Umm yeah, it if were me. I would just buy an Eco250 and do it myself at that price. That is if you think over the next 5-10 years you'll use it at least 4 times.

Luckily for me, the compost place i'm buying 10 yards from has an Eco250 and rent it for $50 per day.....CHEAP.

I could rent it for like 140 days for the price of a new one, so i'll be going that route.


----------



## steffen707 (Apr 9, 2021)

SGrabs33 said:


> Earth & Turf Topdressers
> 
> https://earthandturf.com/
> 
> ...


What a find. Looks like you could make the hopper even bigger relatively easily That gap in the middle is annoying.
I'd fill that blue part in with some sheet metal.


----------



## SGrabs33 (Feb 13, 2017)

@steffen707 yeah I think that would be helpful with compost. I think the max load of sand is right @ the top of the machine without those extenders on it.


----------



## steffen707 (Apr 9, 2021)

SGrabs33 said:


> @steffen707 yeah I think that would be helpful with compost.
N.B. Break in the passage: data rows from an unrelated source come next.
(** C13: aPI functions: a function of the documented type, with a context, a
    request and a response that embeds the base response and at most an error,
    is always called as it is meant: a body that does not decode is answered
    400 without the call, a panic passes through, an error is answered 500, and
    otherwise an answer 200 is the JSON of the response, with the message in the
    caller's language or that of the code, the environment and the request's
    id, unless the function aborted the request. *)
Theorem transAPI_well_typed f next c :
  WellTyped f ->
  match f.(decode) c.(reqbody) with
  | Err e => transAPI (inl f) next c = Done (BadRequest ("decode request failed, " ++ Error e) c)
  | Ok req =>
      match f.(call) c req with
      | Panics_ v c' => transAPI (inl f) next c = Panicked v c'
      | Returns c' out (ErrResult t e) => transAPI (inl f) next c = Done (InternalError ("handler return error " ++ t ++ " " ++ Error e) c')
      | Returns c' out (OtherResult t) => transAPI (inl f) next c = Done (InternalError ("invalid handler returns type: " ++ t) c')
      | Returns c' out _ =>
          forall name br fs, OnlyBase name fs -> out = RStruct (BasedOn name br fs) ->
          transAPI (inl f) next c
          = Done (if IsAborted c' then c'
                  else JSON 200 (f.(encode) (RStruct (BasedOn name (finished c' br) fs))) (set_key CtxKeyCode (VInt br.(Code)) c'))
      end
  end.
Proof.
  intros (H1 & H2 & H3 & H4). unfold transAPI. rewrite (proj2 (Z.eqb_eq _ _) H1), (proj2 (Z.ltb_ge _ _) H2), H3, H4. cbn [negb].
  destruct (decode f _) as [req|e]; [|done]. destruct (call f c req) as [c' out ret|v c']; [|done].
  destruct ret; try done.
  all: intros name br fs Hn ->; rewrite translate_based by done; destruct (IsAborted c'); [done|].
  all: destruct Hn as [Hn _]; rewrite fix_based by done; do 3 f_equal; by destruct (str_eqb (Message br) "").
Qed.
(* ===== verification/HttpLog.v ===== *)
(** [src/apis/runtime/middleware/logger.go] and [metrics.go]: the entry that each
    request leaves in the log and the observation of its time, on the chain of
    [Http], the loggers of [Logging], the metrics of [Metrics] and the floating
    point of [Money]; the stack that a panic leaves in the log ([recovery.go]). *)
From S2P Require Import Prelude Sse Strings Json Regexp JsonText Money Metrics Remote Logging Http.
#[local] Open Scope string_scope.
#[local] Open Scope Z_scope.

(** * What a request has beside its context *)
(** The pattern of its route, empty for none, and what the client sent. *)
Record Request : Type := mkRequest { FullPath : string; Method : string; RequestURI : string; ContentLength : Z; RemoteAddr : string }.
#[export] Instance Float64 : Float := {
  float := float64; negative := fun x => f_less x zero; infinite := IsInf;
  increasing := fix inc (l : list float64) : bool := match l with x :: (y :: _) as l' => f_less x y && inc l' | _ => true end
}.
(** [time.Duration.Seconds]. *)
Definition Seconds (d : Z) : float64 := f_add (of_Z (Z.quot d 1000000000)) (f_div (of_Z (Z.rem d 1000000000)) (of_Z 1000000000)).
(** What a chain of handlers changes beside the context: the loggers, what was
    written, the metrics of the process, the clock, the errors of the context and
    what reading the body gives, [None] a nil body. *)
Record Access : Type := mkAccess {
  a_logs : LogState; entries : list Entry; a_metrics : State_; now : Z; Errors : list error; Body : option (Res string)
}.
Definition set_logs (l : LogState) (a : Access) : Access := mkAccess l a.(entries) a.(a_metrics) a.(now) a.(Errors) a.(Body).
Definition add_entries (l : list Entry) (a : Access) : Access := mkAccess a.(a_logs) (a.(entries) ++ l) a.(a_metrics) a.(now) a.(Errors) a.(Body).
Definition set_metrics (m : State_) (a : Access) : Access := mkAccess a.(a_logs) a.(entries) m a.(now) a.(Errors) a.(Body).
Definition add_error (e : error) (a : Access) : Access := mkAccess a.(a_logs) a.(entries) a.(a_metrics) a.(now) (a.(Errors) ++ [e]) a.(Body).
Definition set_body (b : option (Res string)) (a : Access) : Access := mkAccess a.(a_logs) a.(entries) a.(a_metrics) a.(now) a.(Errors) b.
(** The rest of the chain. *)
Definition Rest : Type := Ctx -> Access -> Out * Access.

(** * Handlers *)
Section Handlers.
(** [prometheus.DefBuckets]; the bytes of an answer; the number of the context
    under which the loggers know it. *)
Context (DefBuckets : list float64) (length_of : list json -> Z) (g : nat).
Definition reqBodyMaxSize : nat := 128.
(** [ctx.GetRawData]: a body that was read to its end is empty. *)
Definition GetRawData (a : Access) : Res string * Access :=
  match a.(Body) with
  | Some (Ok data) => (Ok data, set_body (Some (Ok "")) a)
  | Some (Err e) => (Err e, a)
  | None => (Err (ErrNew "cannot read nil body"), a)
  end.
Definition Compact (s : string) : string := of_bytes (compact false false (rune_bytes s)).
Definition getReqBody (a : Access) : Res string * Access :=
  match a.(Body) with
  | None => (Ok "", a)
  | Some _ =>
      match GetRawData a with
      | (Err e, a) => (Err e, a)
      | (Ok byteBody, a) =>
          let a := set_body (Some (Ok byteBody)) a in
          (Ok (match parse_s byteBody with Some _ => Compact byteBody | None => byteBody end), a)
      end
  end.
Definition read_body (a : Access) : string * Access :=
  match getReqBody a with
  | (Err e, a) => ("", add_error e a)
  | (Ok reqBody, a) => (str_take reqBodyMaxSize reqBody, a)
  end.
Definition whitelisted (whitelist : list string) (rq : Request) : bool := existsb (fun x => has_suffix x rq.(FullPath)) whitelist.
Definition labels_of (c : Ctx) : gmap string string := <["uri" := c.(path)]> {["code" := fmt_d c.(status)]}.
Definition latency : string := "request_latency_seconds".
(** An error of the metrics is dropped. *)
Definition observe (hb : HistogramBuilder) (c : Ctx) (cost : Z) (a : Access) : option string * Access :=
  match Histogram_Observe DefBuckets (Seconds cost) hb a.(a_metrics) with
  | (Panic p, m) => (Some p, set_metrics m a)
  | (Val _, m) => (None, set_metrics m a)
  end.
Definition respsize (c : Ctx) : Z := match c.(answer) with Some l => length_of l | None => -1 end.
Definition GetInt (c : Ctx) (k : string) : Z := match c.(keys) !! k with Some (VInt z) => z | _ => 0 end.
Definition log_args (rq : Request) (reqBody : string) (cost : Z) (c : Ctx) : list Field :=
  ([("method", rq.(Method)); ("uri", rq.(RequestURI)); ("reqbody", reqBody); ("reqsize", fmt_d rq.(ContentLength));
   ("latency", FormatFloat (Seconds cost) 3); ("clientip", GetRealIP rq.(RemoteAddr) c); ("respsize", fmt_d (respsize c));
   ("referer", header c "Referer"); ("uin", fmt_d (GetInt c CtxKeyUin))]
   ++ (if str_eqb (header c "App-Version") "" then [] else [("appversion", header c "App-Version")])
   ++ (if str_eqb (header c "App-Type") "" then [] else [("apptype", header c "App-Type")]))%list.
(** The entry of a request: an error from 500 on. *)
Definition entry_of (rq : Request) (reqBody : string) (cost : Z) (c : Ctx) (s : LogState) : list Entry :=
  let l := LoggerFromContext s (Some (GinCtx g)) in
  if 500 <=? c.(status) then write ErrorLevel l (log_args rq reqBody cost c) (fmt_d c.(status))
  else write InfoLevel l (log_args rq reqBody cost c) (fmt_d (GetInt c CtxKeyCode)).
Definition frac (a b : Z) : float64 := f_div (of_Z a) (of_Z b).
Definition latency_buckets : list float64 := [frac 1 5; frac 4 5; frac 8 5; of_Z 5; of_Z 10; of_Z 60].
Definition Logger (whitelist : list string) (rq : Request) (next : Rest) (c : Ctx) (a : Access) : Out * Access :=
  let a := set_logs (SetContextFields (Some (GinCtx g)) [("reqid", GetString c CtxKeyRequestID)] a.(a_logs)) a in
  if whitelisted whitelist rq then next c a
  else
    let '(reqBody, a) := read_body a in
    let start := a.(now) in
    match next c a with
    | (Done c, a) =>
        let cost := a.(now) - start in
        match observe (Buckets latency_buckets (Histogram_With (labels_of c) (Histogram latency))) c cost a with
        | (Some p, a) => (Panicked p c, a)
        | (None, a) => (Done c, add_entries (entry_of rq reqBody cost c a.(a_logs)) a)
        end
    | r => r
    end.
(** The body is read here for nothing. *)
Definition Metrics (whitelist : list string) (rq : Request) (next : Rest) (c : Ctx) (a : Access) : Out * Access :=
  if whitelisted whitelist rq then next c a
  else
    let '(_, a) := read_body a in
    let start := a.(now) in
    match next c a with
    | (Done c, a) =>
        match observe (Histogram_With (labels_of c) (Histogram latency)) c (a.(now) - start) a with
        | (Some p, a) => (Panicked p c, a)
        | (None, a) => (Done c, a)
        end
    | r => r
    end.
End Handlers.

(** * The stack of a panic, [recovery.go] *)
Definition dunno : string := "???".
(** The part behind the last slash of a name, its package cut off. *)
Definition cut_at (c : ascii) (s : string) : option string := match split_on c s with _ :: ((_ :: _) as l) => Some (str_join (String c "") l) | _ => None end.
Definition function (name : option string) : string :=
  match name with
  | None => dunno
  | Some name =>
      let name := List.last (split_on "/" name) "" in
      Sse.ReplaceAll (default name (cut_at "." name)) "·" "."
  end.
(** The n-th line counts from one. *)
Definition source (lines : list string) (n : Z) : string :=
  let n := n - 1 in
  if (n <? 0) || (Z.of_nat (length lines) <=? n) then dunno else TrimSpace (nth (Z.to_nat n) lines "").
(** What [runtime.Caller] answers: the number of the instruction as hexadecimal
    text, the file, the line and the function. *)
Record Frame : Type := mkFrame { pc : string; file : string; line : Z; func : option string }.
Section Stack.
Context (ReadFile : string -> Res string).
Fixpoint stack_from (frames : list Frame) (lines : list string) (lastFile : string) : string :=
  match frames with
  | [] => ""
  | f :: frames' =>
      let head := f.(file) ++ ":" ++ fmt_d f.(line) ++ " (0x" ++ f.(pc) ++ ")" ++ newline in
      let body lines := String (ascii_of_nat 9) "" ++ function f.(func) ++ ": " ++ source lines f.(line) ++ newline in
      if str_eqb f.(file) lastFile then head ++ body lines ++ stack_from frames' lines lastFile
      else match ReadFile f.(file) with
           | Err _ => head ++ stack_from frames' lines lastFile
           | Ok data => let lines := split_on (ascii_of_nat 10) data in head ++ body lines ++ stack_from frames' lines f.(file)
           end
  end.
Definition stack (skip : nat) (frames : list Frame) : string := stack_from (skipn skip frames) [] "".
End Stack.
I think the max load of sand is right @ the top of the machine without those extenders on it.


Ahh, as long as you know where the limits are......Don't want to be like this guy.


----------



## UFG8RMIKE (Apr 21, 2019)

Ohh man, any chance you are near Land O Lakes/Tampa area? Everyone here has St. Aug so never any of the needed tools/equipment for rent.

.


----------



## MasterMech (Sep 24, 2017)

steffen707 said:


> SGrabs33 said:
> 
> 
> > Earth & Turf Topdressers
> ...


Those extenders are for quick loading with a mini-skid or compact tractor w/loader. Hand loading, you certainly could remove them. For lighter material like compost, they actually sell extenders that increase the hopper capacity.


----------



## SGrabs33 (Feb 13, 2017)

Thanks @MasterMech


----------